Spotlight on Engineering Alumni: Christopher Brown
Name: Christopher Brown
Education (UR and additional): Bachelor of Science in Electrical and Computer Engineering (University of Rochester, May 2009), Master of Computer Science (Texas A&M University, December 2012)
Current job title: Interactive Software Developer
Current employer: Boston Museum of Science
Current city/state of residence: Boston, MA
Why did you choose to attend the University of Rochester?
I applied to the University of Rochester through the Early Decision process and I chose to attend because it was prestigious, offered more flexible general education requirements than other schools, had a large selection of majors, had small class sizes, and was affordable for me (with a generous financial aid package). Looking back at my experience at UR, the community of faculty, staff, and students that supported me throughout my education was the strongest asset that UR offered me.
When and how did you choose your major(s)?
Officially, I enrolled at UR as undecided, but after being on campus for a few days during freshman orientation and looking over information on different majors I chose Electrical and Computer Engineering.
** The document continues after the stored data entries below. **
(** [s.Items = &openapi3.SchemaOrRef{Schema: &items}] *)
Definition set_Items (items : t) (s : t) : t :=
  mk (Type_ s) (Some items) (Properties s) (AdditionalProperties s)
     (MinItems s) (MaxItems s) (Default s) (Format s).

(** [s.WithDefault(d)] *)
Definition WithDefault (d : any) (s : t) : t :=
  mk (Type_ s) (Items s) (Properties s) (AdditionalProperties s)
     (MinItems s) (MaxItems s) (Some d) (Format s).
End Schema.

Inductive ParameterIn := ParameterInQuery.

Module Param.
(** [openapi3.Parameter] *)
Record t := mk {
  Name : string;
  In : ParameterIn;
  Description : option string;
  Schema : option Schema.t;
  Required : option bool;
  Deprecated : option bool;
  Explode : option bool;
  MapOfAnything : gmap string any;
}.

(** [p.Description = &d] *)
Definition set_Description (d : string) (p : t) : t :=
  mk (Name p) (In p) (Some d) (Schema p) (Required p) (Deprecated p)
     (Explode p) (MapOfAnything p).
End Param.

(** ** The catalogue entries *)

Module Argument.
(** Modelled from the spec: the struct [Argument] is declared in another
    file of the package. The fields are the ones openapi.go reads;
    [Type_] and [Default] are strings, and an empty [Default] means that
    there is none. *)
Record t := mk {
  Name : string;
  Description : string;
  Type_ : string;
  Required : bool;
  Default : string;
}.
End Argument.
The choice was primarily motivated by my interest in computers and emerging technology, but it was also a gamble because I basically knew nothing about engineering. When courses started, I felt a little lost and out of place at first, but I stuck with it because the outcome of the work was interesting to me even though the learning process was difficult.
What did you do immediately after graduation? How did you decide to take that path?
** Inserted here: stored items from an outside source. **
(** X13. A negative [count] is not refused: a successful [draw] then
    returns, in order, the cards of the shuffled deck without its last
    [-count] ones, each drawn as for a count that is not negative. *)
Theorem draw_negative_count (self : DeckObject) (lib : Library)
    (count : Z) (allow_reversals : bool) (drawn : list DrawnCard) :
  rearranges lib ->
  count < 0 ->
  draw self lib count allow_reversals = Ok drawn ->
  Forall2 (drawn_from self lib allow_reversals)
    (enumerate (take (length (_cards self) - Z.to_nat (- count))
                  (shuffle lib (_cards self))))
    drawn /\
  length drawn = (length (_cards self) - Z.to_nat (- count))%nat.
Proof.
  intros Hperm Hcount (_ & Hall)%draw_Ok.
  assert (slice_to (shuffle lib (_cards self)) count =
          take (length (_cards self) - Z.to_nat (- count))
            (shuffle lib (_cards self))) as Hslice.
  { unfold slice_to. destruct (Z.ltb_spec count 0); [|lia].
    by rewrite (Permutation_length (Hperm (_cards self))). }
  rewrite Hslice in Hall. split; [done|].
  rewrite <- (Forall2_length _ _ _ Hall), length_enumerate, length_take.
  rewrite (Permutation_length (Hperm (_cards self))). lia.
Qed.

Lemma draw_negative_count_witness :
  exists drawn,
    draw Sample.deck_object Sample.library (-1) false = Ok drawn /\
    card_id <$> drawn = ["the_tower"; "the_magician"] /\
    Forall2 (drawn_from Sample.deck_object Sample.library false)
      (enumerate (take 2 (reverse Sample.cards))) drawn /\
    length drawn = 2%nat.
Proof.
  eexists. split; [vm_compute; reflexivity|]. split; [reflexivity|].
  apply (draw_negative_count Sample.deck_object Sample.library (-1) false).
  - intros l. apply reverse_Permutation.
  - lia.
  - vm_compute. reflexivity.
Defined.

Lemma drawn_ids (self : DeckObject) (lib : Library) (allow_reversals : bool)
    (items : list (nat * TarotCard)) (drawn : list DrawnCard) :
  Forall2 (drawn_from self lib allow_reversals) items drawn ->
  id_entry <$> (snd <$> items) = (fun dc => Some (JStr (card_id dc))) <$> drawn.
Proof.
  induction 1 as [|item dc items drawn Hfrom _ IH]; [done|].
  rewrite !fmap_cons, IH. f_equal.
  destruct Hfrom as (Hid & _). unfold TarotCard_card_id in Hid.
  unfold id_entry. destruct (lookup_key _ _); congruence.
Qed.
Immediately after graduation I moved to New York City and worked for Organic Motion, a start-up software development company specializing in real-time markerless motion capture and computer vision. I worked as an artist doing multimedia production and sometimes worked as a software developer writing small applications and tools. I decided to work at Organic Motion because I was interested in computer graphics and animation, which was a primary market for their motion capture system.
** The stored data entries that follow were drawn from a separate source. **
Lemma variants_agree_witness :
  let s := SB.make (T := ival int) 0 11 true 5 in
  let d := DB.make (T := ival int) true 5 0 11 in
  let ws := [w_add 9; w_inc; w_mul 5; w_sub 40; w_dec; w_assign (-1)] in
  DB.value_ d = SB.value_ s /\
  DB.value_ (dynamic_writes d ws) = SB.value_ (static_writes s ws) /\
  SB.value_ (static_writes s ws) = 11.
Proof.
  intros s d ws.
  split; [reflexivity|]. split; [|reflexivity].
  exact (proj1 (variants_agree (ival int) _ 0 11 true s d ws eq_refl eq_refl eq_refl)).
Defined.

(* ================================================================== *)
(** * Moving both bounds *)
(* ================================================================== *)

(** X5: to give a [DynamicallyBounded] with ordered bounds a new ordered
    range [[lo, hi]], two setter calls suffice, in an order that depends on the
    object: [max(hi)] then [min(lo)] works when [min_ <= hi], [min(lo)] then
    [max(hi)] works when [lo <= max_], and one of the two conditions always
    holds.  In the other order the first call is refused: when [max_ < lo],
    [min(lo)] then [max(hi)] ends with the range [[min_, hi]]. *)
Theorem setters_reach_any_range :
  forall (T : Type) (N : numeric T) (O : numeric_order T)
         (wrap : bool) (this : DB.t wrap) (lo hi : T),
    DB.min_ this <=T DB.max_ this -> lo <=T hi ->
    (DB.min_ this <=T hi ->
     DB.set_min (DB.set_max this hi) lo = DB.Build wrap (DB.value_ this) lo hi) /\
    (lo <=T DB.max_ this ->
     DB.set_max (DB.set_min this lo) hi = DB.Build wrap (DB.value_ this) lo hi) /\
    (DB.min_ this <=T hi \/ lo <=T DB.max_ this) /\
    (DB.max_ this <T lo ->
     DB.set_max (DB.set_min this lo) hi
     = DB.Build wrap (DB.value_ this) (DB.min_ this) hi).
Proof.
  intros T N O wrap this lo hi Hinv Hlh; split; [|split; [|split]].
  - intros H1; unfold DB.set_max; rewrite H1.
    unfold DB.set_min; cbn [DB.max_ DB.min_ DB.value_]; rewrite Hlh; reflexivity.
  - intros H1; unfold DB.set_min; rewrite H1.
    unfold DB.set_max; cbn [DB.max_ DB.min_ DB.value_]; rewrite Hlh; reflexivity.
  - destruct (leT (DB.min_ this) hi) eqn:E; [left; reflexivity|right].
    apply leT_false_ltT in E.
    apply ltT_leT, (leT_ltT_trans lo hi), (ltT_leT_trans hi (DB.min_ this)); assumption.
  - intros H1; unfold DB.set_min.
    rewrite leT_ltT, H1; cbn [negb]; unfold DB.set_max.
    assert (H2 : DB.min_ this <=T hi).
    { eapply leT_trans; [exact Hinv|].
      eapply leT_trans; [apply ltT_leT, H1 | exact Hlh]. }
    rewrite H2; reflexivity.
Qed.

Lemma setters_reach_any_range_witness :
  let b := DB.make (T := ival int) false 5 0 10 in
  DB.min_ b <=T DB.max_ b /\ leT (T := ival int) 20 30 = true /\
  DB.set_min (DB.set_max b 30) 20 = DB.Build false 5 20 30 /\
  DB.set_max (DB.set_min b 20) 30 = DB.Build false 5 0 30.
Proof.
  intros b.
  destruct (setters_reach_any_range (ival int) (integral_numeric int) (integral_order int)
              false b 20 30 eq_refl eq_refl) as (HA & _ & _ & HB).
  split; [reflexivity|]. split; [reflexivity|].
  split; [exact (HA eq_refl) | exact (HB eq_refl)].
Defined.

(* ================================================================== *)
(** * Increment and decrement at an integral type *)
(* ================================================================== *)

(** What [operator=] leaves in wrap mode, with the first subtraction still
    reduced to the type. *)
Lemma dynamic_wrap_assign (k : integral) (d : @DB.t (ival k) true) (v : ival k) :
  let min := DB.min_ d in
  let max := DB.max_ d in
  representable k min -> representable k max ->
  min <= max -> representable k (max - min + 1) ->
  DB.assign d v
  = DB.Build true
      (if (v <? min) || (max <? v)
       then min + floored_modulo (wrap32 k (v - min)) (max - min + 1)
       else v)
      min max.
Proof.
  intros min max Hmin Hmax Hle Hlen.
  assert (H1 : representable k 1) by (unfold representable; destruct k; cbn; lia).
  assert (Hd : representable k (max - min)).
  { unfold representable in *; destruct k; cbn [T_MIN T_MAX] in *; lia. }
  unfold DB.assign, DB.get_min, DB.get_max, gtT; fold min max.
  cbn [ltT is_integral_v addT subT modulo static_cast integral_numeric].
  destruct ((v <? min) || (max <? v)); [|reflexivity].
  rewrite (wrap32_id k 1 H1), (wrap32_id k (max - min) Hd), (wrap32_id k _ Hlen).
  rewrite wrap32_id; [reflexivity|].
  pose proof (proj1 (floored_modulo_contract (wrap32 k (v - min)) (max - min + 1)
                       ltac:(lia))).
  unfold representable in *; lia.
Qed.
What do you do now and why did you choose this career?
Currently, I work at the Boston Museum of Science as a software developer for an upcoming exhibit called The Science Behind Pixar. This is a traveling exhibit about the science, technology, engineering, and math (STEM) behind Pixar Animation Studio’s award-winning films. I chose to pursue a career as a computer graphics software developer because of the hands-on development experience I had at Organic Motion, the research and development internship experience I had at DreamWorks Animation, and the work I did in graduate school at Texas A&M University. I make career choices based on my love for computer graphics and a desire to perform meaningful and challenging work. Computer graphics can be used across domains to help solve difficult problems and this will make my future career path very exciting.
How do you balance your work and personal life?
I firmly believe that the workday ends when I leave the office. I am passionate about my work, but anything in excess is not good for you. In my experience, the time away from work is just as important as the time that I spend at work. Many times I come up with solutions to problems when I am doing something completely different or I find creative inspiration in the activities of everyday life. My time away from work helps me maintain efficiency, motivation, inspiration, and creativity. In my mind, any company that does not encourage a proper balance of work and personal life does not respect me as a person and is probably not worth working for.